A recent CLOUD (Cosmics Leaving OUtdoor Droplets) chamber study showed that sulfuric acid and dimethylamine produce new aerosols very efficiently and yield particle formation rates that are compatible with boundary layer observations. These previously published new particle formation (NPF) rates are reanalyzed in the present study with an advanced method. The results show that the NPF rates at 1.7 nm are more than a factor of 10 faster than previously published due to earlier approximations in correcting particle measurements made at a larger detection threshold. The revised NPF rates agree almost perfectly with calculated rates from a kinetic aerosol model at different sizes (1.7 and 4.3 nm mobility diameter). In addition, modeled and measured size distributions show good agreement over a wide range of sizes (up to ca. 30 nm).
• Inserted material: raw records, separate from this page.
(** * Fast global bounds of a scene-graph container

    A shallow embedding of [getFastGlobalBounds] and
    [_getGlobalBoundsRecursive] (rendering/scene/bounds), the routine that
    merges the axis-aligned boxes of a container's subtree.

    Conventions of the embedding:
    - JavaScript numbers are idealised as exact integers ([Z]); rounding,
      NaN and the infinities are outside the model.
    - [Bounds] and [Matrix] instances are mutable objects.  They live in a
      store ([World]) and the code is written in state-passing style; a
      container holds references into that store.
    - The module-private [tempMatrix] is a store cell of its own: no
      container can hold a reference to it.
    - The scratch pool keeps a ghost log of its calls, so that the order of
      borrows and returns can be stated. *)

From Stdlib Require Import ZArith List Bool Lia Permutation.
From Stdlib Require String QArith Qminmax Lqa.
Import ListNotations.

Open Scope Z_scope.

(** ** Matrix *)

(** Modelled from the spec: the class Matrix (maths/matrix/Matrix) is not
    part of the sources at hand.  A transform is an affine map of the
    plane given by six scalars. *)
Record Matrix : Type := mkMatrix
  { ma : Z; mb : Z; mc : Z; md : Z; mtx : Z; mty : Z }.

Definition identityMatrix : Matrix := mkMatrix 1 0 0 1 0 0.

Definition translation (dx dy : Z) : Matrix := mkMatrix 1 0 0 1 dx dy.

Definition applyX (m : Matrix) (x y : Z) : Z := ma m * x + mc m * y + mtx m.
Definition applyY (m : Matrix) (x y : Z) : Z := mb m * x + md m * y + mty m.

Definition isTranslation (m : Matrix) : Prop :=
  ma m = 1 /\ mb m = 0 /\ mc m = 0 /\ md m = 1.

(** ** Rectangle and view frames *)

(** Modelled from the spec: the rectangle of an area override, and the
    four scalars a view exposes as its bounds. *)
Record Rectangle : Type := mkRectangle
  { x : Z; y : Z; width : Z; height : Z }.

Record Frame : Type := mkFrame
  { minX : Z; minY : Z; maxX : Z; maxY : Z }.

(** ** Bounds *)

Module Bounds.

(** Modelled from the spec: the class Bounds (scene/bounds/Bounds) is not
    part of the sources at hand.  An accumulator is either in the
    invalid state (nothing merged yet) or holds four scalars. *)
Inductive t : Type :=
| Invalid : t
| Box (x0 y0 x1 y1 : Z) : t.

(** Modelled from the spec: [clear] resets to the invalid state. *)
Definition clear (_ : t) : t := Invalid.

(** Modelled from the spec: [set] overwrites the four scalars; the
    accumulator is valid afterwards. *)
Definition set (x0 y0 x1 y1 : Z) (_ : t) : t := Box x0 y0 x1 y1.

(** Modelled from the spec: [isValid] holds once a union has
    contributed. *)
Definition isValid (bd : t) : bool :=
  match bd with Invalid => false | Box _ _ _ _ => true end.

(** Union with one point: the first point defines the box. *)
Definition addPoint (bd : t) (px py : Z) : t :=
  match bd with
  | Invalid => Box px py px py
  | Box x0 y0 x1 y1 =>
      Box (Z.min x0 px) (Z.min y0 py) (Z.max x1 px) (Z.max y1 py)
  end.

(** Modelled from the spec: union with a frame; with a transform the
    four corners are transformed first and the transformed extents are
    merged. *)
Definition addFrame (bd : t) (fx0 fy0 fx1 fy1 : Z) (m : option Matrix) : t :=
  match m with
  | None =>
      match bd with
      | Invalid => Box fx0 fy0 fx1 fy1
      | Box x0 y0 x1 y1 =>
          Box (Z.min x0 fx0) (Z.min y0 fy0) (Z.max x1 fx1) (Z.max y1 fy1)
      end
  | Some m =>
      let p00 := addPoint bd  (applyX m fx0 fy0) (applyY m fx0 fy0) in
      let p10 := addPoint p00 (applyX m fx1 fy0) (applyY m fx1 fy0) in
      let p01 := addPoint p10 (applyX m fx0 fy1) (applyY m fx0 fy1) in
      addPoint p01 (applyX m fx1 fy1) (applyY m fx1 fy1)
  end.

(** Modelled from the spec: [addRect] is [addFrame] on the extent of a
    rectangle. *)
Definition addRect (bd : t) (r : Rectangle) (m : option Matrix) : t :=
  addFrame bd (x r) (y r) (x r + width r) (y r + height r) m.

(** Modelled from the spec: [addBounds] merges the region of [other]; an
    invalid [other] contributes nothing. *)
Definition addBounds (bd other : t) (m : option Matrix) : t :=
  match other with
  | Invalid => bd
  | Box x0 y0 x1 y1 => addFrame bd x0 y0 x1 y1 m
  end.

(** Modelled from the spec: [applyMatrix] replaces the box by the box of
    its four transformed corners; nothing happens when invalid. *)
Definition applyMatrix (bd : t) (m : Matrix) : t :=
  match bd with
  | Invalid => Invalid
  | Box x0 y0 x1 y1 => addFrame Invalid x0 y0 x1 y1 (Some m)
  end.

(** A valid box whose corners are ordered. *)
Definition ordered (bd : t) : Prop :=
  match bd with
  | Invalid => True
  | Box x0 y0 x1 y1 => x0 <= x1 /\ y0 <= y1
  end.

Definition inside (bd : t) (px py : Z) : Prop :=
  match bd with
  | Invalid => False
  | Box x0 y0 x1 y1 => x0 <= px <= x1 /\ y0 <= py <= y1
  end.

(** [contains big small]: every coordinate of [small] lies within [big]. *)
Definition contains (big small : t) : Prop :=
  match small, big with
  | Invalid, _ => True
  | Box _ _ _ _, Invalid => False
  | Box sx0 sy0 sx1 sy1, Box bx0 by0 bx1 by1 =>
      bx0 <= sx0 /\ by0 <= sy0 /\ sx1 <= bx1 /\ sy1 <= by1
  end.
Furthermore, the aerosol model is modified such that evaporation rates for some clusters can be taken into account; these evaporation rates were previously published from a flow tube study. Using this model, the findings from the present study and the flow tube experiment can be brought into good agreement for the high base-to-acid ratios (∼ 100) relevant for this study. This confirms that nucleation proceeds at rates that are compatible with collision-controlled (a.k.a. kinetically controlled) NPF for the conditions during the CLOUD7 experiment (278 K, 38 % relative humidity, sulfuric acid concentration between 1 × 106 and 3 × 107 cm−3, and dimethylamine mixing ratio of ∼ 40 pptv, i.e., 1 × 109 cm−3).